Our data on dTap injections were therefore underestimated because of several reasons. First, the dTap vaccination programs differ across Italian regions, in which GPs are not always directly involved in vaccine administration. Second, GPs have the mandate to register vaccinations twice in the public regional registry and in their own electronic health records. Such an increase in GPs’ workload might therefore reduce the completeness of data collection. The same statements can be provided for what concerns fatal cases, which cannot be adequately reported without a reliable surveillance system.

This study has some limitations. First, the poor notification of cases of pertussis which led to underestimation of cumulative prevalence and incidence density. Nevertheless, among the study objectives, we aimed to underline this concern along with the absence of a systematic registration of vaccine coverage in adults, as stated by the recent ECDC report [4]. Second, the operational definition of pertussis might be prone to some misclassification, given that the presence of IgM was poorly registered as well [22,33]. However, given the clinical presentation (e.g., whooping cough mainly during night and emesis) [17] of this condition, and the fact that our estimates were consistent with prior works, the presence of false positives should likely be reduced. Third, although the actual vaccination coverage is expectedly low, we cannot rule out the possibility of a decreased registration of dTap vaccines in GPs’ records. This same rationale could be provided for the reduced coverage seen in patients with COPD, which appears unexpectedly low for this category. Nevertheless, the statistically significant relationships we found are likely to maintain their direction, given their consistency across high-risk patients who are susceptible to pertussis-related complications. Finally, we were unable to capture information on patients’ socioeconomic status which can be useful to comprehend and overcome the barrier to vaccine administration. Once more, GPs are likely to be the healthcare professionals who are closest to their patients, enabling them to more effectively comprehend the impact of these variables on vaccination rates [34].
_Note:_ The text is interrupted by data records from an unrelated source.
(** Output under [pr_lock]. *)
Lemma wp_online h k (Q : unit → machine → Prop) :
  ready k → lock_free pr_lock (spin_of k) → 0 ≤ Z.of_nat h < 2 ^ 64 → (∀ k', heard k k' → Q tt k') →
  wp (acquire pr_lock;; uart_str "[ok] hart ";; uart_dec (Z.of_nat h);; uart_line " online -> joining scheduler";; release pr_lock) Q k.
Proof.
  intros (R1 & _ & R3) Hf Hh HQ. wp_steps. apply wp_acquire; [done|done|]. wp_steps.
  set (k0 := set_spin (entered pr_lock (spin_of k)) k).
  assert (dev_ready (mdev k0)) as Hd by (split; [by apply entered_ok|by apply entered_free]).
  apply wp_first_puts; [done|]. intros k1 U1. wp_steps. eapply wp_heard_dec; [done|exact Hd|exact U1|]. clear k1 U1. intros k1 U1.
  wp_steps. eapply wp_heard_puts; [exact Hd|exact U1|]. clear k1 U1. intros k1 [out ->].
  wp_steps. apply (wp_release pr_lock (spin_of k)); [done|done|cbn; by rewrite passed_entered|]. apply HQ. by exists out.
Qed.

Lemma wp_hart_main h b0 hs ask b :
  up b0 hs ask b → (h < NCPU)%nat → h ∉ hs →
  wp (start_hart etext kend kernelvec start initcode bufs h) (λ _, up b0 (hs ++ [h]) ask) b.
Proof.
  intros [Hs (l & T & img & Hst & H0' & Hsp) Hother [Hlk Hpr] Hregs [Hplic Huart] Htk Hask Hj] Hh Hnew.
  destruct b as [[s t] tk a j hs']. cbn [boot_taken asked joined b_sys b_t ts_sys b_trap ts_trap hart_satp] in *. subst tk j.
  unfold b_world in *. cbn [b_sys b_t ts_sys b_trap ts_trap] in *.
  assert (s = put_world (mem_world s) s) as Es by (by destruct s).
  match goal with |- wp ?m ?Q _ => assert (wp m Q (at_world s 1 a hs hs' (mem_world s) t) → wp m Q (Boot V N P (TSys _ _ _ s t) 1 a hs hs')) as Hfold end.
  { unfold at_world. by rewrite <- Es. }
  apply Hfold. clear Hfold Es. set (W := mem_world s) in *.
  unfold start_hart. apply wp_bind, wp_on_k. wp_steps. unfold kmain, take_boot. wp_steps. cbn [negb Z.eqb boot_taken at_world].
  change (wp (hart_main kernelvec h) (λ _, wp (modify (save_satp h)) (λ _, up b0 (hs ++ [h]) ask)) (at_world s 1 a hs hs' (put_mach (enter h (mach W)) W) t)).
  unfold hart_main. apply wp_bind, wp_on_k, wp_kvminithart. intros k2 M2 K2 D2 P2 Q2.
  apply wp_bind, wp_on_trapst. eapply wp_mono; [apply wp_trap_init|]. intros [] t1 [[E1 O1] C1].
  apply wp_bind, wp_on_trapst. eapply wp_mono; [apply wp_timer_init|]. intros [] t2 ([E2 O2] & _ & C2). specialize (C2 _ C1).
  destruct (paged_entered _ _ _ _ _ h k2 (st_paged _ _ _ _ _ _ _ Hst) Hlk Hh M2 K2 D2 P2 Q2) as [Hp2 Hsp2].
  apply wp_bind, wp_on_k. change (mach (put_mach _ _)) with k2. apply wp_online; [apply Hp2|by rewrite Hsp2|unfold NCPU in Hh; lia|].
  intros k3 U3. unfold scheduler, on_psys, goto. wp_steps. destruct (heard_mem _ _ U3) as [M3 K3].
  assert (spin_of k3 ≡ at_hart h (spin_of (mach W))) as S3.
  { rewrite <- Hsp2. refine (heard_spin _ _ _ U3). apply Hp2. }
  assert (storage kernel_memory etext total files l T (put_mach k3 W)) as Hst3.
  { eapply (storage_machine _ _ _ _ l T l W _ k3); [done..|by eapply paged_heard|]. intros x _. by rewrite M3, M2. }
  assert (kernel_pagetable k3 = kernel_pagetable (mach W)) as P3 by (destruct U3 as [out ->]; exact P2).
  assert (∀ g, g ≠ h → csrs t2 g = csrs t g) as Hcs by (intros g Hg; by rewrite O2, O1).
  change (up b0 (hs ++ [h]) ask (save_satp h (at_world (put_code (<[h := Top]> (code s)) s) 1 a (hs ++ [h]) hs' (put_mach k3 W) t2))).
  split; cbn [boot_taken asked joined hart_satp save_satp at_world]; try done.
  - destruct Hs as [X1 X2 X3 X4 X5]. split; try done. intros g Hg. destruct (X1 g Hg) as [Y1 Y2]. split; [|done]. cbn.
    destruct (decide (g = h)) as [->|]; [apply fn_lookup_insert|by rewrite fn_lookup_insert_ne].
  - exists l, T, img. split; [done|]. split; [done|]. eapply first_space_same; [exact Hsp|by etrans; [exact M3|exact M2]|by etrans; [exact K3|exact K2]].
  - change (spin_of (mach _)) with (spin_of k3). by rewrite S3.
  - intros g [Hg| ->%list_elem_of_singleton]%elem_of_app.
    + assert (g ≠ h) as Hne by (by intros ->). destruct (Hregs g Hg) as [G1 G2]. split; [cbn; by rewrite Hcs|].
      rewrite fn_lookup_insert_ne by done. rewrite G2. f_equal. by symmetry.
    + split; [done|]. rewrite fn_lookup_insert. apply (pg_satp _ _ _ _ _ (st_paged _ _ _ _ _ _ _ Hst3)).
  - split; cbn; rewrite E2, E1; done.
Qed.

Lemma wp_start_first h b :
  build_ok → power_on b → (h < NCPU)%nat →
  wp (start_hart etext kend kernelvec start initcode bufs h) (λ _, up b [h] (filter (.≠ h) (seq 0 NHART))) b.
Proof.
  intros Hb Hon Hh. unfold start_hart. apply wp_bind, wp_zoom, wp_zoom, wp_zoom. apply wp_bind.
  set (b1 := put_b_sys _ b). pose proof (power_on_enter h b Hon) as Hon1. change (power_on b1) in Hon1.
  eapply wp_mono; [by apply (wp_kmain h b1)|]. intros [] b' Hu. wp_steps. destruct Hu. by split.
Qed.

Lemma wp_join b0 hs ask b gs :
  up b0 hs ask b → Forall (λ g, g < NCPU)%nat gs → NoDup (hs ++ gs) →
  wp (start_harts etext kend kernelvec start initcode bufs gs) (λ _, up b0 (hs ++ gs) ask) b.
Proof.
  revert hs b. induction gs as [|g gs IH]; intros hs b Hu Hg Hnd; cbn [start_harts].
  - wp_steps. by rewrite app_nil_r.
  - apply Forall_cons in Hg as [Hg Hgs]. apply wp_bind. eapply wp_mono; [apply (wp_hart_main g b0 hs ask b); [done|done|]|].
    + apply NoDup_app in Hnd as (_ & Hnd & _). intros Hi. apply (Hnd g Hi). by left.
    + intros [] b1 Hu1. replace (hs ++ g :: gs) with ((hs ++ [g]) ++ gs) by (by rewrite <- app_assoc). apply IH; [done..|].
      by rewrite <- app_assoc.
Qed.

End kmain.

(** ** Three harts, a formatted disk, and an embedded program of two bytes *)

#[local] Existing Instance demo_statics.

(** A bus where every slot is empty. *)
#[local] Instance empty_bus : VirtioDev unit := {| reg_read _ _ := 0; reg_write _ _ v := v; dma v m := (v, m) |}.

Definition demo_image : image := Image 0 0 0 0 0 0 0 0.
Definition demo_boot : boot simblk unit plic_view :=
  let k := Machine (Dev (Spin 2 (replicate NCPU (Cpu 0 false)) (replicate NCPU false) (LockWords 0 0 0 0)) []) ∅ (Kmem 0 0 ∅) 0 0 0 in
  let W := World simblk unit k (SimBlk ∅ false 0 64 demo_sectors []) (VStat 0 0 0 0 0) tt (NStat 0 0 (Vq 0 0 0 0) (Vq 0 0 0 0) (replicate 8 0) 0 []) [] in
  let x := Proc image UNUSED Zeroed 0 0 (replicate 8 0) false 0 None None 0 demo_image in
  let s := Sys _ _ (λ _, x) (λ _, None) (λ _, Zeroed) 1 (Spin 0 (replicate NCPU (Cpu 0 false)) (replicate NCPU false) (LockWords 0 0 0 0))
    (Console (replicate (Z.to_nat INBUF) 0) 0 0) [] (λ _, None) (λ _, Top) (FsOn (FsMem (replicate 8 no_entry) 0 false 0 0 (replicate (Z.to_nat BSIZE) 0) ∅ (replicate 16 0) 0 false) W) in
  Boot _ _ _ (TSys _ _ _ s (Trapst _ 0 0 (λ _, Csr 0 0 0 0) (PlicView (λ _, 0) (λ _, 0) (λ _, 0) (λ _, false) (λ _, false)) 0 [])) 0 [] [] (λ _, 0).

Lemma demo_power_on : power_on 64 [] demo_boot.
Proof.
  assert (∀ g c, replicate NCPU (Cpu 0 false) !! g = Some c → c = Cpu 0 false) as Hcpu by (by intros g c [-> _]%lookup_replicate).
  split; try done.
  - intros h Hh. unfold NCPU in Hh. exists (Cpu 0 false), false.
    do 4 (destruct h as [|h]; [done|]). lia.
  - split; try done.
    + split; [exact demo_good|]. cbn. lia.
    + destruct demo_holds as [es [_ _ _ Hc Hl _]]. change (recoverable demo_sectors 64 []). unfold recoverable.
      change (lh_committed (demo_sectors LOGHDR) =? 0) with true. by exists es.
  - split; [apply demo_zeros|done].
  - split_and!; try done. by intros g c ->%Hcpu.
Qed.

Lemma demo_build : build_ok 0x80210000 0x80300000 (demo_elf 2 16 [1; 2]) [(0%nat, [1; 2])] USERVA.
Proof.
  split.
  - split; [reflexivity|unfold KERNBASE, PHYSTOP; lia].
  - unfold RAMBASE, PGSIZE, PHYSTOP. lia.
  - unfold VirtioInit.statics_ok, kernel_memory, sep, BSIZE. cbn [fst].
    change (PGROUNDUP 0x80300000) with 0x80300000. split_and!; try reflexivity; cbn; lia.
  - exact demo_loadable.
Qed.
Overall, the present findings indicate that reliable observations in the adult population are still needed to monitor every action implemented to increase pertussis identification and dTap vaccine coverage. In Italy, only the primary care setting is able to cover this role given the fact that the Italian public health system entitles every citizen to have a GP. Indeed, it has been demonstrated that vaccination rate was positively associated with increased GP/doctor visits, increased contacts with primary care, or having a regular consult with a GP [34]. Primary care surveillance would therefore complement a “call to action” [19] to better identify those patients’ categories, which, in light of conditions predisposing one to pertussis infections and/or its related complications, might majorly benefit from dTap immunization and limit disease transmission [30].

5. Conclusions

In Italy, as in other European countries, there is a new epidemiological phase of pertussis. As demonstrated by our data, a representative GP network might constitute a reliable framework to improve the surveillance of pertussis epidemics along with dTap vaccine coverage in adults. This surveillance system should aid public health providers to evaluate and offset the best immunization strategies, which are generally planned and implemented locally with different involvement of GPs. As such, transmission and pertussis-related morbidity and mortality might be effectively contained.